Wednesday, July 13, 2011

The Pain of Being Healed

The gospels' accounts of Jesus healing people have always intrigued me. Most homilies I hear focus on what Jesus is doing in these scenes, and I suppose that's all well and good. But I am always drawn to think about the person being healed.

Take for example the man with the withered hand in Luke 6. However it was that he earned his livelihood, he had an inherent life struggle where others took full functionality for granted. What was his social standing like?  The Pharisees are picking a fight over religious rules, and what does Jesus do? He tells the man, "'Come up and stand before us.' And he rose and stood there." Was Jesus just using this man to make a statement about the Sabbath? Hardly. There was something in Jesus' presence that drew this disabled man. That something filled him with the confidence of being called, loved and freed to stand up in front of everyone and, at Jesus' request, hold up for everyone to see this part of him that had caused him his life's frustration. "Looking around at them all, he then said to him, 'Stretch out your hand.' He did so and his hand was restored" (Luke 6:10).

But think. What happened to the man later? He suddenly had the functional use of both his hands. We don't know how long he had had his problem, whether it had been life-long or not, and we don't know how his muscle function was right off. There was going to be an adjustment period for him, a re-learning, a clumsiness in learning to live with two hands. If he went on living at his former mastery level, what would this say about how he integrated into his life what Jesus had given him? Healing itself causes more challenges to be worked through. Perhaps he had only begged before. What would become of his standing in the community? Would people be willing to give alms to a man who now appeared, on the outside at least, to be completely whole?
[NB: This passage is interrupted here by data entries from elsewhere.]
(** * The row-based texture atlas allocator (rts/Rendering/Textures/RowAtlasAlloc.cpp)

    A shallow embedding of [CRowAtlasAlloc] and the properties of its
    packing pass: comparator, capacity estimation, row creation, best-fit
    row search and the allocation driver.  Two further parts of the engine
    follow in modules of their own: the CPU topology probing
    (rts/System/Platform/Linux/CpuTopology.cpp) and the control of the
    floating-point environment (rts/lib/streflop/FPUSettings.h). *)

From Stdlib Require Import ZArith Floats.SpecFloat.
From stdpp Require Import list sets sorting strings.

Local Open Scope Z_scope.

(** ** Machine arithmetic

    [int] is a 32-bit two's complement integer, carried as a [Z] in
    [-2^31, 2^31); every arithmetic operation wraps.  (Signed overflow is
    undefined in C++; the wrap is what the targets of the engine do.) *)

Definition wrap32 (z : Z) : Z := (z + 2^31) mod 2^32 - 2^31.
Definition to_uint32 (z : Z) : Z := z mod 2^32.

Definition add32 (a b : Z) : Z := wrap32 (a + b).
Definition sub32 (a b : Z) : Z := wrap32 (a - b).
Definition mul32 (a b : Z) : Z := wrap32 (a * b).
(** [a << n]; a shift count outside [0, 32) is undefined in C++ and is
    reduced modulo 32 here. *)
Definition shl32 (a n : Z) : Z := wrap32 (Z.shiftl a (n mod 32)).

(** [std::bit_ceil<uint32_t>]: the smallest power of two not below [u];
    undefined above [2^31], where the model wraps. *)
Definition bit_ceil (u : Z) : Z := to_uint32 (2 ^ Z.log2_up u).
(** [std::bit_width]: the number of bits needed to write [u]. *)
Definition bit_width (u : Z) : Z := if u =? 0 then 0 else Z.log2 u + 1.

(** ** Single-precision floats

    [float] is IEEE-754 binary32, with the correctly rounded operations of
    [SpecFloat] at precision 24 and exponent bound 128. *)

Definition float_of_int (z : Z) : spec_float := binary_normalize 24 128 z 0 false.
Definition fmul : spec_float → spec_float → spec_float := SFmul 24 128.
Definition fdiv : spec_float → spec_float → spec_float := SFdiv 24 128.
Definition flt : spec_float → spec_float → bool := SFltb.
Definition feq : spec_float → spec_float → bool := SFeqb.

(** The literal [1.2f]: the float nearest to 12/10. *)
Definition f1_2 : spec_float := S754_finite false 10066330 (-23).
(** The literal [10000.0f]. *)
Definition f10000 : spec_float := S754_finite false 10240000 (-10).

(** ** Data

    The classes are declared in RowAtlasAlloc.h and IAtlasAllocator.h, which
    are not among the sources at hand; their members are taken from the use
    the code makes of them and from the data model of the specification. *)

(** Modelled from the spec: a pair of [int], for sizes. *)
Record int2 := mk_int2 { x : Z; y : Z }.

(** Modelled from the spec: the output rectangle (x1, y1, x2, y2) of an
    entry; each component holds the integer that [Allocate] assigns to
    it. *)
Record float4 := mk_float4 { x1 : Z; y1 : Z; x2 : Z; y2 : Z }.

(** Modelled from the spec: an entry has a unique name, a requested size and
    an output rectangle. *)
Record SAtlasEntry := mk_SAtlasEntry {
  size : int2;
  name : string;
  texCoords : float4
}.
Another healing story I love is in John 5 -- the man at the pool of Bethesda . This was a spot where the chronically ill and disabled gathered. Jesus sees this man, knows he has been sick for a long time (38 years), and approaches him with a question: "Do you want to be well?" It is a very telling question. When we have a chronic condition or situation we lose a sense of power, of choice, and the situation can become our identity. I am sick. I am blind. I am sinful. I am bitter. I am afraid. I am lonely. I am proud. I am disorganized. You get the picture. Jesus doesn't ask the man about his problem. He asks him if he wants change. The man's response is equally telling: "Sir, I have no one to put me into the pool when the water is stirred up; while I am on my way, someone else gets down there before me." I am powerless. Even among us cripples, other people are more powerful than I am. No one helps me. No one loves me enough to put my needs before theirs. I've been abandoned. I won't say it's funny -- ironic is a better word I suppose. Here is the Son of God personally singling out this man to help him, trying to provoke him, to awaken a desire in his soul, and the man is stuck on how he has no help. Jesus is so humble, so patient with the man. He blows no trumpet, doesn't announce how of course the poor schmuck has no help, but Jesus the Do-Gooder is now here, so he should stop his miserable whining, realize in Whose presence he actually is, get a grip, and receive this wonderful magic trick He was about to do over him. No. Jesus, humble, but with all the power the man lacks, speaks the word of command, and instructs the man to be the instrument of his own healing. "Rise, take up your mat, and walk."

Now, there's a guy who was going to face a hugely different life the next day! Talk about learning to live all over again!

Step one: God heals us. Step two: we have to learn all over again who we are. We are changed by encounters with Christ, and that change can indeed happen instantaneously. But there is an organic process, too, a growing process, and I think that happens more in a pace with the rest of the unfolding of life. The foolish thing, though, is to lose sight of the healing we have, especially in the Sacraments. We are foolish to live as if we have no power when we have been given divine life itself. It is foolish to sink into believing we have no hope of transformation when the Church lays out for us all of the riches of grace. If we look to someone other than Christ to figure out who we are, we will be lost and hopeless. Follow the presence of Christ, and you find the path to Life.